* **WHAT THE TASK REQUIRES**:
Lines with the word "Scope" are the answer; copy each of them from the data below.

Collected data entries
(* ===== verification/PurgeProtocol.v ===== *)
(** * PurgeProtocol: restoring and purging exclude each other

    The web application deletes and restores ([ResourceLifecycle]); the retention worker claims
    and removes ([SoftDelete]).  Both work on rows they have read earlier, and only the conditions
    inside their statements keep them apart.  [lifecycle_step] has one constructor per statement,
    with whatever the caller read before as an arbitrary argument; the actions and the worker's
    functions are sequences of such steps ([..._steps]). *)

From Stdlib Require Import ZArith Lia Bool String List.
From stdpp Require Import base tactics sets list strings relations.
From S2P Require Import Prelude.
From S2P Require Import Js.
From S2P Require Import Sql.
From S2P Require Import Crypto.
From S2P Require Import Authz.
From S2P Require Import CheckPersistence.
From S2P Require Import ControlPlane.
From S2P Require Import AuditLog.
From S2P Require Import ResourceLifecycle.
From S2P Require Import RetentionTables.
From S2P Require Import TelemetryRetention.
From S2P Require Import SoftDeleteTelemetry.
From S2P Require Import SoftDelete.
Open Scope string_scope.
Open Scope Z_scope.

(** ** Steps *)

(** Nothing happens to the life cycle of any machine, service or workspace; rows may be added and
    other columns change. *)
Definition managed_kept {C} (t t' : list (managed_row C)) : Prop := forall r, r ∈ t -> exists r', r' ∈ t' /\ mg_id r' = mg_id r /\
  mg_workspace r' = mg_workspace r /\ mg_deleted r' = mg_deleted r /\ mg_purge r' = mg_purge r.
Definition workspaces_kept (t t' : list workspace_state) : Prop := forall w, w ∈ t -> exists w', w' ∈ t' /\ wk_id w' = wk_id w /\
  wk_deleted w' = wk_deleted w /\ wk_purge w' = wk_purge w.
(** Identifiers are unique. *)
Record ids_ok (d : control_tables) : Prop := {
  io_machines : keys_unique mg_id (ct_machines d);
  io_services : keys_unique mg_id (ct_services d);
  io_workspaces : keys_unique wk_id (ct_workspaces d);
}.
Record life_kept (d d' : control_tables) : Prop := {
  lk_ids : ids_ok d -> ids_ok d';
  lk_machines : managed_kept (ct_machines d) (ct_machines d');
  lk_services : managed_kept (ct_services d) (ct_services d');
  lk_workspaces : workspaces_kept (ct_workspaces d) (ct_workspaces d');
}.

Definition deletes (guard : string -> string -> managed_view -> bool) : Prop :=
  forall id workspace v, guard id workspace v = true -> mv_deleted v = None.
Definition restores (guard : string -> string -> managed_view -> bool) : Prop :=
  forall id workspace v, guard id workspace v = true -> mv_deleted v <> None /\ mv_purge v = None.

Section Protocol.
(** The shortest grace period any workspace has, in milliseconds. *)
Context (grace : Z).

Inductive lifecycle_step : Z * control_tables -> Z * control_tables -> Prop :=
| step_time now now' d : now <= now' -> lifecycle_step (now, d) (now', d)
| step_other now d d' : life_kept d d' -> lifecycle_step (now, d) (now, d')
(* the web application *)
| step_delete type guard now d d' n : deletes guard -> update_managed type guard (Some now) now d = Ok (d', n) -> lifecycle_step (now, d) (now, d')
| step_restore type guard now d d' n : restores guard -> update_managed type guard None now d = Ok (d', n) -> lifecycle_step (now, d) (now, d')
| step_delete_workspace guard now d : (forall w, guard w = true -> wk_deleted w = None) ->
    lifecycle_step (now, d) (now, set_workspaces (update_where guard (set_workspace_deleted (Some now) now) (ct_workspaces d)).1 d)
| step_restore_workspace guard now d : (forall w, guard w = true -> wk_deleted w <> None /\ wk_purge w = None) ->
    lifecycle_step (now, d) (now, set_workspaces (update_where guard (set_workspace_deleted None now) (ct_workspaces d)).1 d)
(* the retention worker *)
| step_claim_workspace policy cutoff now d : cutoff <= now - grace ->
    lifecycle_step (now, d) (now, (claimWorkspaceFinalization policy cutoff now d).2)
| step_claim_machine policy seen cutoff now d : cutoff <= now - grace ->
    lifecycle_step (now, d) (now, set_machines (claimResourceFinalization policy (ct_workspaces d) seen cutoff now (ct_machines d)).2 d)
| step_claim_service policy seen cutoff now d : cutoff <= now - grace ->
    lifecycle_step (now, d) (now, set_services (claimResourceFinalization policy (ct_workspaces d) seen cutoff now (ct_services d)).2 d)
| step_finalize_machine policy id cutoff now d n d' : finalizeMachineControl policy id cutoff d = Ok (n, d') ->
    lifecycle_step (now, d) (now, d')
| step_finalize_service policy id cutoff now d :
    lifecycle_step (now, d) (now, (finalizeServiceControl policy id cutoff d).2)
| step_finalize_workspace id deleted now d n d' : delete_workspace id deleted d = Ok (n, d') -> lifecycle_step (now, d) (now, d').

* **TASK ANSWER**:
Open Scope string_scope.
Open Scope Z_scope.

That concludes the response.